Испытуемые, решившие отказаться от сотрудничества и сделавшие такой выбор при первой же попытке, также получали подтверждение своим пророчествам. Подобное поведение лишало их партнеров, решивших поначалу сотрудничать, желания продолжать в том же духе (что означало бы позволить использовать себя и далее) и едва ли давало повод потенциальным «эксплуататорам» перейти к сотрудничеству (если только они сами не желали подвергнуться почти неизбежной эксплуатации). Поэтому предсказания тех, кто предпочел отказаться от сотрудничества с самого начала, тоже подтвердились. Более важным здесь, однако, представляется то, что «отказники» создавали таким образом среду, поощрявшую и даже обязывавшую их продолжать отказываться от сотрудничества. Ибо они могли ожидать (и при том совершенно справедливо), что переключение на режим сотрудничества сделает их уязвимыми для эксплуататорской стратегии другого участника эксперимента — стратегии, использование которой было вызвано или даже спровоцировано их же собственными предшествующими попытками эксплуатации, а также их страхом сделаться ее объектом.

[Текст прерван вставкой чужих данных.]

(* ===== verification/GatewaySpec.v ===== *)
(** * What the gateway lets through

    Admission of a request by its bearer token, the gates of the edges, the
    routes a gateway was built with, and the lemmas on them. *)

From S2P Require Import Prelude GoStrings Http Trim Edge Gateway GatewayMain.

Local Open Scope string_scope.

(** ** Admission *)

(** The request carries a bearer token and the verifier knows whose it is. *)
Definition admitted (v : option Verifier) (r : Request) (id : Identity) : Prop :=
  bearer r ≠ "" ∧ verifyToken v (bearer r) = Some id.

Definition entitled (product : string) (id : Identity) : Prop :=
  product = "" ∨ product ∈ Products id.

(** An ID-JAG token is only good for the services it names. *)
Definition for_service (product : string) (id : Identity) : Prop :=
  product = "" ∨ Audience id = [] ∨ product ∈ Audience id.

(** The ways a gated handler answers a request: it goes on with the verified
    identity, or refuses with 401 (no identity) or 403 (not allowed). *)
Inductive gated (v : option Verifier) (allowed : Identity → Prop) (r : Request)
    (go_on : Identity → Effect) : Effect → Prop :=
| gated_pass id :
    admitted v r id → allowed id → gated v allowed r go_on (go_on id)
| gated_401 resp :
    (∀ id, ¬ admitted v r id) → Status resp = StatusUnauthorized →
    gated v allowed r go_on (Respond resp)
| gated_403 resp id :
    admitted v r id → ¬ allowed id → Status resp = StatusForbidden →
    gated v allowed r go_on (Respond resp).

(** What the gRPC edges demand, and what the reverse-proxy routes do. *)
Definition edge_allows (product : string) (id : Identity) : Prop :=
  entitled product id ∧ for_service product id.

Lemma existsb_eqb (l : list string) p : existsb (λ a, String.eqb a p) l = true ↔ p ∈ l.
Proof.
  rewrite existsb_exists. setoid_rewrite String.eqb_eq. setoid_rewrite <- list_elem_of_In.
  naive_solver.
Qed.

Lemma audienceOK_spec id product : audienceOK id product = true ↔ for_service product id.
Proof.
  unfold audienceOK, for_service. destruct (String.eqb_spec product ""); simpl; [naive_solver|].
  case_bool_decide; simpl; [naive_solver|]. rewrite existsb_eqb. naive_solver.
Qed.

Lemma product_gate_spec id product :
  negb (String.eqb product "") && negb (existsb (λ x, String.eqb x product) (Products id)) = false
  ↔ entitled product id.
Proof.
  unfold entitled. destruct (String.eqb_spec product ""); simpl; [naive_solver|].
  rewrite negb_false_iff, existsb_eqb. naive_solver.
Qed.

(** The common shape of the gated handlers. *)
Lemma gate_cases v product r go_on :
  gated v (edge_allows product) r go_on
    (if String.eqb (bearer r) "" then refuse "missing bearer token" StatusUnauthorized
     else match verifyToken v (bearer r) with
          | None => refuse "invalid token" StatusUnauthorized
          | Some gid =>
              if negb (String.eqb product "") &&
                 negb (edge.HasProduct (edgeIdentity gid) product)
              then refuse "product not enabled for org" StatusForbidden
              else if negb (audienceOK gid product)
              then refuse "token audience does not include this service" StatusForbidden
              else go_on gid
          end).
Proof.
  destruct (String.eqb_spec (bearer r) "") as [E|E].
  { apply gated_401; [by intros id [? _] | done]. }
  destruct (verifyToken v (bearer r)) as [id|] eqn:V.
  2: { apply gated_401; [|done]. intros id [_ ?]; congruence. }
  assert (admitted v r id) as A by done.
  destruct (_ && _) eqn:P.
  { apply (gated_403 _ _ _ _ _ id); [done| |done].
    intros [He _]. apply product_gate_spec in He.
    unfold edge.HasProduct in P; simpl in P. congruence. }
  apply product_gate_spec in P.
  destruct (audienceOK id product) eqn:Au; simpl.
  - apply gated_pass; [done|]. split; [done|]. by apply audienceOK_spec.
  - apply (gated_403 _ _ _ _ _ id); [done| |done].
    intros [_ Hs]. apply audienceOK_spec in Hs. congruence.
Qed.

(** ** Requests passed on *)

Lemma HeaderGet_strip ks r k :
  CanonicalHeaderKey k ∉ map CanonicalHeaderKey ks →
  HeaderGet (Header (strip ks r)) k = HeaderGet (Header r) k.
Proof. intros Hk. unfold HeaderGet. by rewrite strip_header, decide_False. Qed.

Lemma bearer_same r r' :
  HeaderGet (Header r') "Authorization" = HeaderGet (Header r) "Authorization" →
  bearer r' = bearer r.
Proof. intros E. unfold bearer. by rewrite E. Qed.

Lemma bearer_strip_trusted r : bearer (strip trustedHeaders r) = bearer r.
Proof.
  apply bearer_same, HeaderGet_strip.
  by apply (bool_decide_eq_true_1 (_ ∉ map CanonicalHeaderKey trustedHeaders)).
Qed.

Lemma bearer_set_path r p : bearer (set_path r p) = bearer r.
Proof. done. Qed.

Lemma strip_keeps_absent ks r k : header_of r k = None → header_of (strip ks r) k = None.
Proof. intros Hk. unfold header_of. rewrite strip_header. by case_decide. Qed.

(** After the composite edges' strip no identity header is left. *)
Lemma stripSpoofed_absent r k :
  k ∈ trustedHeaders ∨ k ∈ metadataHeaders → header_of (stripSpoofedIdentity r) k = None.
Proof.
  unfold stripSpoofedIdentity. intros [Hk|Hk].
  - apply strip_idem. unfold trustedHeaders, xcwbHeaders in *. rewrite !elem_of_cons in *. tauto.
  - by apply strip_keeps_absent, strip_idem.
Qed.

Lemma injectCWB_inject r id : injectCWBHeaders r (edgeIdentity id) = injectIdentity r id.
Proof. done. Qed.

(** ** Routes *)

(** A route prefix covers a path that equals it or continues it with a slash. *)
Definition covers (p path : string) : Prop := path = p ∨ ∃ r, path = p +:+ "/" +:+ r.

(** What is left of the path under the prefix. *)
Definition remainder (p path rest : string) : Prop :=
  (path = p ∧ rest = "/") ∨ (path = p +:+ rest ∧ ∃ r, rest = "/" +:+ r).

Lemma try_route_Some path rt rt' rest :
  try_route path rt = Some (rt', rest) ↔
  rt' = rt ∧ covers (prefix rt) path ∧ remainder (prefix rt) path rest.
Proof.
  unfold try_route, covers, remainder.
  destruct (String.eqb_spec path (prefix rt)) as [->|Hne]; simpl.
  - assert (TrimPrefix (prefix rt) (prefix rt) = "") as ->
      by (rewrite <- (app_nil_r_s (prefix rt)) at 1; apply TrimPrefix_app).
    simpl. split; [intros [= <- <-]; naive_solver|]. intros (-> & _ & [[_ ->]|[E [r ->]]]); [done|].
    exfalso. apply (f_equal len) in E. rewrite !len_app in E. unfold len in E; simpl in E; lia.
  - destruct (HasPrefix path (prefix rt +:+ "/")) eqn:HP.
    + apply HasPrefix_spec in HP as [r ->]. rewrite app_assoc_s, TrimPrefix_app. simpl.
      split; [intros [= <- <-]; naive_solver|].
      intros (-> & _ & [[E _]|[E _]]).
      * exfalso; apply Hne; by rewrite app_assoc_s.
      * by apply app_inj_len in E as [_ <-].
    + split; [done|]. intros (_ & [?|[r E]] & _); [done|].
      exfalso. rewrite E, <- app_assoc_s, HasPrefix_app in HP. done.
Qed.

(** Two prefixes of one length that cover a path are the same. *)
Lemma covers_length p p' path :
  covers p path → covers p' path → len p = len p' → p = p'.
Proof.
  unfold len. intros Hp Hp' Hlen. apply Nat2Z.inj in Hlen.
  assert (∃ a, path = p +:+ a) as [a Ea].
  { destruct Hp as [->|[r ->]]; [exists ""; by rewrite app_nil_r_s|eauto]. }
  assert (∃ a, path = p' +:+ a) as [b Eb].
  { destruct Hp' as [->|[r ->]]; [exists ""; by rewrite app_nil_r_s|eauto]. }
  rewrite Ea in Eb. by apply app_inj_len in Eb as [-> _].
Qed.

Lemma covers_remainder p path : covers p path → ∃ rest, remainder p path rest.
Proof.
  intros [->|[r ->]]; [exists "/"; by left|].
  exists ("/" +:+ r). right. split; [done|by exists r].
Qed.

Lemma first_route_None rts path :
  first_route rts path = None ↔ ∀ rt, rt ∈ rts → ¬ covers (prefix rt) path.
Proof.
  induction rts as [|rt rts IH]; simpl.
  { split; [intros _ rt Hin; by apply elem_of_nil in Hin | done]. }
  destruct (try_route path rt) as [[rt' rest]|] eqn:T.
  - apply try_route_Some in T as (-> & Hc & _).
    split; [done|]. intros Hno. exfalso. apply (Hno rt); [by left|done].
  - rewrite IH. split.
    + intros Hno rt' [->|Hin]%elem_of_cons Hc; [|by apply (Hno rt')].
      destruct (covers_remainder _ _ Hc) as [rest Hr].
      assert (try_route path rt = Some (rt, rest)) by (by apply try_route_Some). congruence.
    + intros Hno rt' Hin. apply Hno. by right.
Qed.

Lemma first_route_Some rts path rt rest :
  StronglySorted longer rts → first_route rts path = Some (rt, rest) →
  rt ∈ rts ∧ covers (prefix rt) path ∧ remainder (prefix rt) path rest ∧
  ∀ rt', rt' ∈ rts → covers (prefix rt') path → (len (prefix rt') <= len (prefix rt))%Z.
Proof.
  induction rts as [|rt0 rts IH]; intros Hs; [done|]; simpl.
  apply StronglySorted_cons in Hs as [Hall Hs].
  destruct (try_route path rt0) as [m|] eqn:T.
  - intros [= ->]. apply try_route_Some in T as (-> & Hc & Hr).
    split; [by left|]. do 2 (split; [done|]).
    intros rt' [->|Hin]%elem_of_cons Hc'; [lia|].
    by apply (proj1 (Forall_forall _ _) Hall).
  - intros F. destruct (IH Hs F) as (Hin & Hc & Hr & Hmax).
    split; [by right|]. do 2 (split; [done|]).
    intros rt' [->|Hin']%elem_of_cons Hc'; [|by apply Hmax].
    exfalso. destruct (covers_remainder _ _ Hc') as [rest' Hr'].
    assert (try_route path rt0 = Some (rt0, rest')) by (by apply try_route_Some).
    congruence.
Qed.

Lemma remainder_inj p path rest rest' :
  remainder p path rest → remainder p path rest' → rest = rest'.
Proof.
  assert (∀ r, p ≠ p +:+ "/" +:+ r) as Hno.
  { intros r E. apply (f_equal len) in E. rewrite !len_app in E. unfold len in E; simpl in E; lia. }
  intros [[-> ->]|[-> [r ->]]] [[E ->]|[E [r' ->]]]; try done.
  - by apply Hno in E.
  - by symmetry in E; apply Hno in E.
  - by apply app_inj_len in E as [_ E].
Qed.

Lemma NoDup_fmap_elem {A B} (f : A → B) (l : list A) x y :
  NoDup (f <$> l) → x ∈ l → y ∈ l → f x = f y → x = y.
Proof.
  intros Hnd [i Hi]%list_elem_of_lookup [j Hj]%list_elem_of_lookup E.
  assert (i = j) as ->; [|congruence].
  apply (NoDup_lookup _ _ _ (f x) Hnd); rewrite list_lookup_fmap; [by rewrite Hi|].
  by rewrite Hj, E.
Qed.

(** With distinct prefixes the order of the routes does not matter. *)
Lemma first_route_perm rts rts' path :
  NoDup (prefix <$> rts) → rts ≡ₚ rts' →
  StronglySorted longer rts → StronglySorted longer rts' →
  first_route rts path = first_route rts' path.
Proof.
  intros Hnd Hp Hs Hs'.
  destruct (first_route rts path) as [[rt rest]|] eqn:F,
           (first_route rts' path) as [[rt' rest']|] eqn:F'; try done.
  - apply first_route_Some in F as (Hin & Hc & Hr & Hmax); [|done].
    apply first_route_Some in F' as (Hin' & Hc' & Hr' & Hmax'); [|done].
    assert (rt = rt') as <-.
    { rewrite <- Hp in Hin'. apply (NoDup_fmap_elem prefix rts); [done..|].
      apply (covers_length _ _ path); [done..|].
      apply Z.le_antisymm; [apply Hmax'; [by rewrite <- Hp|done] | by apply Hmax]. }
    by rewrite (remainder_inj _ _ _ _ Hr Hr').
  - apply first_route_Some in F as (Hin & Hc & _); [|done].
    rewrite Hp in Hin. by apply (proj1 (first_route_None rts' path) F' rt) in Hc.
  - apply first_route_Some in F' as (Hin & Hc & _); [|done].
    rewrite <- Hp in Hin. by apply (proj1 (first_route_None rts path) F rt') in Hc.
Qed.

(** The public paths do not depend on the sort. *)
Lemma New_public (S1 S2 : SortSlice) `{UrlParser} cfg g1 g2 path :
  @New S1 _ cfg = Ok g1 → @New S2 _ cfg = Ok g2 → isPublic g1 path = isPublic g2 path.
Proof.
  unfold New. destruct (splitPublic (PublicPaths cfg)) as [ex px].
  set (urls := forallb _ (map_to_list (Routes cfg))).
  destruct (AuthBypass cfg), (cfg_Verifier cfg), urls; try done;
    by intros [= <-] [= <-].
Qed.

Section Spec.
Context `{SortSliceLaws, UrlParser}.

(** What a gateway was built from. *)
Lemma New_Ok cfg g :
  New cfg = Ok g →
  bypass g = AuthBypass cfg ∧ verify g = cfg_Verifier cfg ∧
  (AuthBypass cfg = false → ∃ v, cfg_Verifier cfg = Some v) ∧
  StronglySorted longer (routes g) ∧
  routes g ≡ₚ map (proxyRoute cfg) (map_to_list (Routes cfg)) ++
              map grpcRoute (map_to_list (GRPCHandlers cfg)).
Proof.
  unfold New. destruct (splitPublic (PublicPaths cfg)) as [ex px] eqn:Sp.
  destruct (AuthBypass cfg) eqn:B, (cfg_Verifier cfg) as [v|] eqn:V; [..|done];
    (destruct (forallb _ _); [|done]); intros [= <-]; simpl;
    (split; [done|]; split; [done|]; split; [by eauto|]; split);
    first [apply sortRoutes_sorted | apply sortRoutes_perm].
Qed.

(** A route of the gateway is one of the configured backends or handlers. *)
Lemma New_routes cfg g rt :
  New cfg = Ok g →
  rt ∈ routes g ↔
  (∃ p u, Routes cfg !! p = Some u ∧ rt = proxyRoute cfg (p, u)) ∨
  (∃ p h, GRPCHandlers cfg !! p = Some h ∧ rt = grpcRoute (p, h)).
Proof.
  intros (_ & _ & _ & _ & ->)%New_Ok.
  rewrite elem_of_app, !list_elem_of_fmap. split.
  - intros [([p u] & -> & Hin)|([p h] & -> & Hin)]; apply elem_of_map_to_list in Hin; eauto 6.
  - intros [(p & u & Hp & ->)|(p & h & Hp & ->)]; [left|right];
      eexists; (split; [done|by apply elem_of_map_to_list]).
Qed.

(** The route of a path: covered by it, and no longer prefix covers it. *)
Lemma match_route_Some cfg g path rt rest :
  New cfg = Ok g → match_route g path = Some (rt, rest) →
  rt ∈ routes g ∧ covers (prefix rt) path ∧ remainder (prefix rt) path rest ∧
  ∀ rt', rt' ∈ routes g → covers (prefix rt') path → (len (prefix rt') <= len (prefix rt))%Z.
Proof. intros (_ & _ & _ & Hs & _)%New_Ok. by apply first_route_Some. Qed.

(** A route of a plain backend: what [serve] does with the request. *)
Definition forwarded (rt : route) (rest : string) (r : Request) (id : Identity) : Effect :=
  Proxied (backend rt) (set_path (injectIdentity (strip trustedHeaders r) id) rest).

Lemma serve_plain cfg g ctx r rt rest :
  New cfg = Ok g → match_route g (Path r) = Some (rt, rest) → handler rt = None →
  if bypass g || isPublic g (Path r)
  then serve g ctx r = Proxied (backend rt) (set_path (strip trustedHeaders r) rest)
  else gated (verify g) (entitled (product rt)) r (forwarded rt rest r) (serve g ctx r).
Proof.
  intros HN M Hh. unfold serve. rewrite M, Hh.
  change (Path (strip trustedHeaders r)) with (Path r).
  destruct (bypass g || isPublic g (Path r)) eqn:B; [done|].
  apply orb_false_iff in B as [B _].
  apply New_Ok in HN as (Hb & Hv & Hsome & _).
  destruct (Hsome) as [v Ev]; [congruence|]. rewrite Ev in Hv. rewrite Hv.
  rewrite bearer_strip_trusted.
  destruct (String.eqb_spec (bearer r) "") as [E|E].
  { apply gated_401; [by intros id [? _] | done]. }
  destruct (v (bearer r)) as [id|] eqn:V.
  2: { apply gated_401; [|done]. intros id [_ ?]; simpl in *; congruence. }
  assert (admitted (Some v) r id) as A by done.
  destruct (_ && _) eqn:P.
  - apply (gated_403 _ _ _ _ _ id); [done| |done].
    intros He. apply product_gate_spec in He. unfold hasProduct in P. congruence.
  - apply (gated_pass _ _ _ (forwarded rt rest r) id); [done|]. by apply product_gate_spec.
Qed.

(** What reaches the backend of a plain route. *)
Lemma forwarded_headers rt rest r id :
  ∃ r', forwarded rt rest r id = Proxied (backend rt) r' ∧ Path r' = rest ∧
    same_but trustedHeaders r r' ∧
    ∀ k v, (k, v) ∈ identity_headers id → header_of r' k = v.
Proof.
  eexists; split; [reflexivity|]. split; [done|]. split.
  - exact (same_but_trans _ _ _ _ (strip_same_but _ _) (injectIdentity_same_but _ _)).
  - intros k v Hk.
    apply (injectIdentity_headers (strip trustedHeaders r) id k v); [|done].
    apply strip_idem. unfold trustedHeaders. rewrite !elem_of_cons. tauto.
Qed.

End Spec.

Вряд ли отыщется множество более ясных примеров, которые показывали бы, как восприятие и предположения действующих лиц (основанные изначально на глубоких личных убеждениях или проистекающие из относительно случайных различий в интерпретации ситуации) диктуют реакции, изменяющие среду таким образом, чтобы заставить эти реакции стать, кроме того, и ситуационно детерминированными. Келли и Стахельский наглядно продемонстрировали нам еще одну «личностную притчу», которая, возможно, менее известна, но не менее поучительна, чем описанные в главе 2 ситуационистские притчи.